The music icon revealed her health woes in her new book, My Love Story, and explained her attempts to try treat her high blood pressure with homeopathic treatments led to her kidneys functioning at just 20 per cent.
Turner was urged by doctors to start dialysis, as the chances of her receiving a kidney were “extremely low,” but the What’s Love Got To Do With It hitmaker refused to live on a machine.
At that point, the 78-year-old singer, who lives in Switzerland with her husband Erwin Bach, thought about assisted suicide – which is legal in the European country – and signed up to be a member of Exit, an assisted dying organization.
“It wasn’t my idea of life. But the toxins in my body had started taking over. I couldn’t eat. I was surviving, but not living,” she wrote in the excerpt published by Britain’s Daily Mail newspaper.

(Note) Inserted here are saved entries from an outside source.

(** ** Definitions *)

Inductive task_kind := TASK_INBAND | TASK_OOB | TASK_QUOTED | TASK_BINARY | TASK_FORKED | TASK_SUSPENDED.
#[export] Instance task_kind_eq_dec : EqDecision task_kind.
Proof. solve_decision. Defined.
Definition is_oob (k : task_kind) : bool := bool_decide (k = TASK_OOB).

(** A null pointer is 0. *)
Record input_task := mkInput {
  it_kind : task_kind;
  it_string : bytes;
  it_length : Z;
  it_next : Z;
  it_next_itail : Z
}.
Definition set_next (p : Z) (t : input_task) : input_task :=
  mkInput (it_kind t) (it_string t) (it_length t) p (it_next_itail t).
Definition set_next_itail (p : Z) (t : input_task) : input_task :=
  mkInput (it_kind t) (it_string t) (it_length t) (it_next t) p.

(** [&tq->first_input], [&tq->first_itail], [&t->next] and [&t->t.input.next_itail]. *)
Inductive slot := First_input | First_itail | Next (t : Z) | Next_itail (t : Z).
#[export] Instance slot_eq_dec : EqDecision slot.
Proof. solve_decision. Defined.

Record input_queue := mkIq {
  lines : gmap Z input_task;
  next_line : Z;                  (* an address that was never used *)
  first_input : Z;
  last_input : slot;
  first_itail : Z;
  last_itail : slot;
  total_input_length : Z
}.

Definition empty_input : input_queue := mkIq ∅ 1 0 First_input 0 First_itail 0.

Definition with_lines (f : gmap Z input_task -> gmap Z input_task) (q : input_queue) : input_queue :=
  mkIq (f (lines q)) (next_line q) (first_input q) (last_input q) (first_itail q) (last_itail q) (total_input_length q).
Definition set_last_input (s : slot) (q : input_queue) : input_queue :=
  mkIq (lines q) (next_line q) (first_input q) s (first_itail q) (last_itail q) (total_input_length q).
Definition set_last_itail (s : slot) (q : input_queue) : input_queue :=
  mkIq (lines q) (next_line q) (first_input q) (last_input q) (first_itail q) s (total_input_length q).
Definition set_total (n : Z) (q : input_queue) : input_queue :=
  mkIq (lines q) (next_line q) (first_input q) (last_input q) (first_itail q) (last_itail q) n.

(** [*s] and [*s = p]. *)
Definition read_slot (q : input_queue) (s : slot) : option Z :=
  match s with
  | First_input => Some (first_input q)
  | First_itail => Some (first_itail q)
  | Next t => it_next <$> lines q !! t
  | Next_itail t => it_next_itail <$> lines q !! t
  end.
Definition write_slot (q : input_queue) (s : slot) (p : Z) : option input_queue :=
  match s with
  | First_input =>
      Some (mkIq (lines q) (next_line q) p (last_input q) (first_itail q) (last_itail q) (total_input_length q))
  | First_itail =>
      Some (mkIq (lines q) (next_line q) (first_input q) (last_input q) p (last_itail q) (total_input_length q))
  | Next t => l ← lines q !! t; Some (with_lines <[t := set_next p l]> q)
  | Next_itail t => l ← lines q !! t; Some (with_lines <[t := set_next_itail p l]> q)
  end.

Definition oob_quote_prefix : bytes := BS "#$" ++ [34].
Definition oob_prefix : bytes := BS "#$#".
Definition oob_quote_prefix_length : Z := Z.of_nat (length oob_quote_prefix).

(** [strncmp(prefix, input, strlen(prefix)) == 0] *)
Definition has_prefix (prefix input : bytes) : bool := bool_decide (take (length prefix) input = prefix).

Definition input_kind (input : bytes) (binary : bool) : task_kind :=
  if binary then TASK_BINARY
  else if has_prefix oob_quote_prefix input then TASK_QUOTED
  else if has_prefix oob_prefix input then TASK_OOB
  else TASK_INBAND.

(** The new line, not yet in the lists. *)
Definition with_new (q : input_queue) (input : bytes) (binary : bool) : input_queue :=
  mkIq (<[next_line q := mkInput (input_kind input binary) input (int (Z.of_nat (length input))) 0 0]> (lines q))
    (next_line q + 1) (first_input q) (last_input q) (first_itail q) (last_itail q)
    (int (total_input_length q + int (Z.of_nat (length input)))).

(** The part of [enqueue_input_task] that changes the queue. *)
Definition enqueue_line (q : input_queue) (input : bytes) (at_front binary : bool) : option input_queue :=
  let t := next_line q in
  let kind := input_kind input binary in
  let q := with_new q input binary in
  if at_front && negb (first_input q =? 0) then
    first ← lines q !! first_input q;
    q ← (if negb (eqb (is_oob (it_kind first)) (is_oob kind)) then
           q ← write_slot q (Next_itail t) (first_itail q);
           q ← write_slot q First_itail t;
           Some (if bool_decide (last_itail q = First_itail) then set_last_itail (Next_itail t) q else q)
         else Some q);
    q ← write_slot q (Next t) (first_input q);
    write_slot q First_input t
  else
    q ← (if negb (first_input q =? 0) then
           tail ← read_slot q (last_itail q);
           l ← lines q !! tail;
           Some (if negb (eqb (is_oob (it_kind l)) (is_oob kind)) then set_last_itail (Next_itail tail) q else q)
         else Some q);
    q ← write_slot q (last_itail q) t;
    q ← write_slot q (last_input q) t;
    Some (set_last_input (Next t) q).

Inductive dequeue_how := DQ_FIRST | DQ_OOB | DQ_INBAND.
#[export] Instance dequeue_how_eq_dec : EqDecision dequeue_how.
Proof. solve_decision. Defined.
Definition dequeue_how_value (how : dequeue_how) : Z :=
  match how with DQ_FIRST => -1 | DQ_OOB => 0 | DQ_INBAND => 1 end.

(** How a line that leaves the queue is changed. *)
Definition unquote (disable_oob : bool) (kind : task_kind) (string_ : bytes) : task_kind * bytes :=
  match kind with
  | TASK_OOB => (if disable_oob then TASK_INBAND else TASK_OOB, string_)
  | TASK_QUOTED => (TASK_INBAND, if disable_oob then string_ else drop (Z.to_nat oob_quote_prefix_length) string_)
  | k => (k, string_)
  end.

(** The line [t], at [pt], leaves the list. *)
Definition unlink_next (q : input_queue) (t : Z) (pt : slot) : option input_queue :=
  next ← read_slot q (Next t);
  q ← write_slot q pt next;
  if next =? 0 then Some (set_last_input pt q) else write_slot q (Next t) 0.

(** The line [t] leaves the itail queue if it is there, at [pitail]. *)
Definition unlink_itail (q : input_queue) (t : Z) (pitail : slot) : option input_queue :=
  itail ← read_slot q pitail;
  if t =? itail then
    q ← write_slot q pitail 0;
    next ← read_slot q (Next_itail t);
    q ← (if negb (next =? 0) then
           q ← write_slot q First_itail next;
           write_slot q (Next_itail t) 0
         else Some q);
    last ← read_slot q (last_itail q);
    Some (if last =? 0 then set_last_itail First_itail q else q)
  else Some q.

(** [dequeue_input_task], without the resumption of suspended input. *)
Definition dequeue_line (disable_oob : bool) (how : dequeue_how) (q : input_queue)
    : option (input_queue * option (task_kind * bytes)) :=
  if disable_oob && bool_decide (how = DQ_OOB) then Some (q, None)
  else
    let how := if disable_oob then DQ_FIRST else how in
    if first_input q =? 0 then Some (q, None)
    else
      first ← lines q !! first_input q;
      let '(pt, pitail) :=
        if dequeue_how_value how =? (if is_oob (it_kind first) then 1 else 0)
        then (Next (first_itail q), Next_itail (first_itail q))
        else (First_input, First_itail) in
      t ← read_slot q pt;
      if t =? 0 then Some (q, None)
      else
        line ← lines q !! t;
        q ← unlink_next q t pt;
        q ← unlink_itail q t pitail;
        let q := set_total (int (total_input_length q - it_length line)) q in
        Some (with_lines (fun m => delete t m) q, Some (unquote disable_oob (it_kind line) (it_string line))).

(** ** Specification *)

(** The last line of every run; [k] tells the out-of-band lines. *)
Fixpoint tails (k : Z -> bool) (ps : list Z) : list Z :=
  match ps with
  | [] => []
  | p :: r => match r with [] => [p] | p' :: _ => if eqb (k p) (k p') then tails k r else p :: tails k r end
  end.
(** The pointer that points to the last of a list. *)
Fixpoint last_slot (T : list Z) : slot :=
  match T with
  | a :: T' => match T' with [] => First_itail | [_] => Next_itail a | _ => last_slot T' end
  | [] => First_itail
  end.

Definition next_of (q : input_queue) (p : Z) : option Z := it_next <$> lines q !! p.
Definition itail_of (q : input_queue) (p : Z) : option Z := it_next_itail <$> lines q !! p.
Definition oob_at (q : input_queue) (p : Z) : bool :=
  match lines q !! p with Some t => is_oob (it_kind t) | None => false end.

(** The lines of [q] are at the addresses [ps], in this order. *)
Record lines_at (q : input_queue) (ps : list Z) : Prop := {
  r_chain : chain 0 (next_of q) (first_input q) ps;
  r_last : last_input q = match last ps with None => First_input | Some p => Next p end;
  r_itails : chain 0 (itail_of q) (first_itail q) (tails (oob_at q) ps);
  r_last_itail : last_itail q = last_slot (tails (oob_at q) ps);
  r_fresh : 0 < next_line q;
  r_used : forall p, is_Some (lines q !! p) -> 0 < p < next_line q;
  r_dom : forall p, is_Some (lines q !! p) -> p ∈ ps;
  r_length : forall p t, lines q !! p = Some t -> it_length t = int (Z.of_nat (length (it_string t)))
}.
Definition content (q : input_queue) (p : Z) : option (task_kind * bytes) :=
  (fun t => (it_kind t, it_string t)) <$> lines q !! p.

(** The queue holds these lines. *)
Definition holds (q : input_queue) (ls : list (task_kind * bytes)) : Prop :=
  exists ps, lines_at q ps /\ Forall2 (fun p l => content q p = Some l) ps ls /\
    total_input_length q = int (foldr (fun l n => Z.of_nat (length l.2) + n) 0 ls).

(** Which line [dequeue_input_task] is to answer: the first, the first out-of-band
    line or the first other line. *)
Definition wanted (disable_oob : bool) (how : dequeue_how) (l : task_kind * bytes) : bool :=
  match how with
  | DQ_FIRST => true
  | DQ_OOB => negb disable_oob && is_oob l.1
  | DQ_INBAND => disable_oob || negb (is_oob l.1)
  end.

(** ** Lemmas *)

Lemma eqb_swap a b : eqb a b = eqb b a.
Proof. by destruct a, b. Qed.

(** *** The ends of runs *)

Lemma tails_cons k p r : tails k (p :: r) = match r with [] => [p] | p' :: _ => if eqb (k p) (k p') then tails k r else p :: tails k r end.
Proof. done. Qed.

Lemma tails_subset k ps p : p ∈ tails k ps -> p ∈ ps.
Proof.
  induction ps as [|a r IH]; [done|]. rewrite tails_cons. destruct r as [|b r].
  - done.
  - destruct (eqb (k a) (k b)); [intros H; right; auto|]. intros [->|H]%elem_of_cons; [left|right; auto].
Qed.

Lemma tails_ext k k' ps : (forall p, p ∈ ps -> k p = k' p) -> tails k ps = tails k' ps.
Proof.
  induction ps as [|a r IH]; intros H; [done|]. rewrite !tails_cons. destruct r as [|b r]; [done|].
  rewrite (H a), (H b), IH by set_solver. done.
Qed.

Lemma tails_NoDup k ps : NoDup ps -> NoDup (tails k ps).
Proof.
  induction ps as [|a r IH]; intros H; [constructor|]. rewrite tails_cons. apply NoDup_cons in H as [Ha H].
  destruct r as [|b r]; [apply NoDup_singleton|].
  destruct (eqb (k a) (k b)); [by apply IH|]. constructor; [|by apply IH]. intros Hin%tails_subset. by apply Ha.
Qed.

Lemma tails_nil k ps : tails k ps = [] -> ps = [].
Proof.
  induction ps as [|a r IH]; [done|]. rewrite tails_cons. destruct r as [|b r]; [done|].
  destruct (eqb (k a) (k b)); [|done]. intros H. by apply IH in H.
Qed.

(** The last line ends the last run. *)
Lemma tails_snoc k ps x : exists T, tails k (ps ++ [x]) = T ++ [x] /\
  forall t, tails k (ps ++ [x; t]) = T ++ (if eqb (k x) (k t) then [t] else [x; t]).
Proof.
  induction ps as [|a r IH].
  - exists []. split; [done|]. intros t. cbn [app tails]. by destruct (eqb (k x) (k t)).
  - destruct IH as (T & H1 & H2). destruct r as [|b r].
    + assert (T = []) as -> by (cbn in H1; by destruct T as [|? [|]]).
      exists (if eqb (k a) (k x) then [] else [a]). cbn [app] in *. split.
      * cbn [tails]. by destruct (eqb (k a) (k x)).
      * intros t. rewrite tails_cons, H2. by destruct (eqb (k a) (k x)).
    + exists (if eqb (k a) (k b) then T else a :: T). cbn [app] in *. rewrite tails_cons, H1. split.
      * by destruct (eqb (k a) (k b)).
      * intros t. rewrite tails_cons, H2. by destruct (eqb (k a) (k b)).
Qed.

(** The first run. *)
Lemma first_run k a r : exists ps s R, a :: r = ps ++ s :: R /\ (forall p, p ∈ ps ++ [s] -> k p = k a) /\
  match R with [] => tails k (a :: r) = [s] | b :: _ => k b <> k a /\ tails k (a :: r) = s :: tails k R end.
Proof.
  revert a. induction r as [|b r IH]; intros a.
  - exists [], a, []. split; [done|]. split; [set_solver|done].
  - rewrite tails_cons. destruct (eqb (k a) (k b)) eqn:E.
    + apply eqb_prop in E. destruct (IH b) as (ps & s & R & H1 & H2 & H3). exists (a :: ps), s, R.
      split; [by rewrite H1|]. split.
      * intros p [->|Hp]%elem_of_cons; [done|]. rewrite E. by apply H2.
      * destruct R; [done|]. by rewrite E.
    + exists [], a, (b :: r). split; [done|]. split; [set_solver|]. split; [|done]. apply eqb_false_iff in E. congruence.
Qed.

Lemma tails_absorb k ps y r : (forall p, p ∈ ps -> k p = k y) -> tails k (ps ++ y :: r) = tails k (y :: r).
Proof.
  induction ps as [|a ps IH]; intros H; [done|]. cbn [app]. rewrite tails_cons, IH by set_solver.
  destruct ps as [|b ps]; cbn [app]; rewrite (H a), ?(H b), eqb_reflx by set_solver; done.
Qed.
Lemma tails_run k ps s : (forall p, p ∈ ps -> k p = k s) -> tails k (ps ++ [s]) = [s].
Proof. apply tails_absorb. Qed.
Lemma tails_split k ps s b r : (forall p, p ∈ ps -> k p = k s) -> k b <> k s ->
  tails k (ps ++ s :: b :: r) = s :: tails k (b :: r).
Proof.
  intros H Hb. rewrite tails_absorb by done. rewrite (tails_cons k s).
  destruct (eqb (k s) (k b)) eqn:E; [|done]. apply eqb_prop in E. congruence.
Qed.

“I began to think about death. If my kidneys were going, and it was time for me to die, I could accept that. It was OK. When it’s time, it’s really time. I didn’t mind the thought of dying, but I was concerned about how I would go,” Turner added.
It was then that German music executive Bach, who she married in 2013, offered up his own kidney.
“He said he didn’t want another woman, or another life,” Turner wrote. “Then he shocked me. He said he wanted to give me one of his kidneys.”
The op went ahead in April last year, and the Grammy award-winning singer is “revelling in the sheer joy of being alive” after the generous gift from her husband.
“The best moment was when Erwin came rolling into my room in his wheelchair,” she recalled. “He somehow managed to look good, even handsome, as he greeted me with an energetic: ‘Hi, darling!’ I was so emotional – happy, overwhelmed and relieved that we’d come through this alive.”
Bach is fully recovered after the operation, however Turner must continue to take strong doses of immunosuppressants to prevent her body from rejecting the new organ.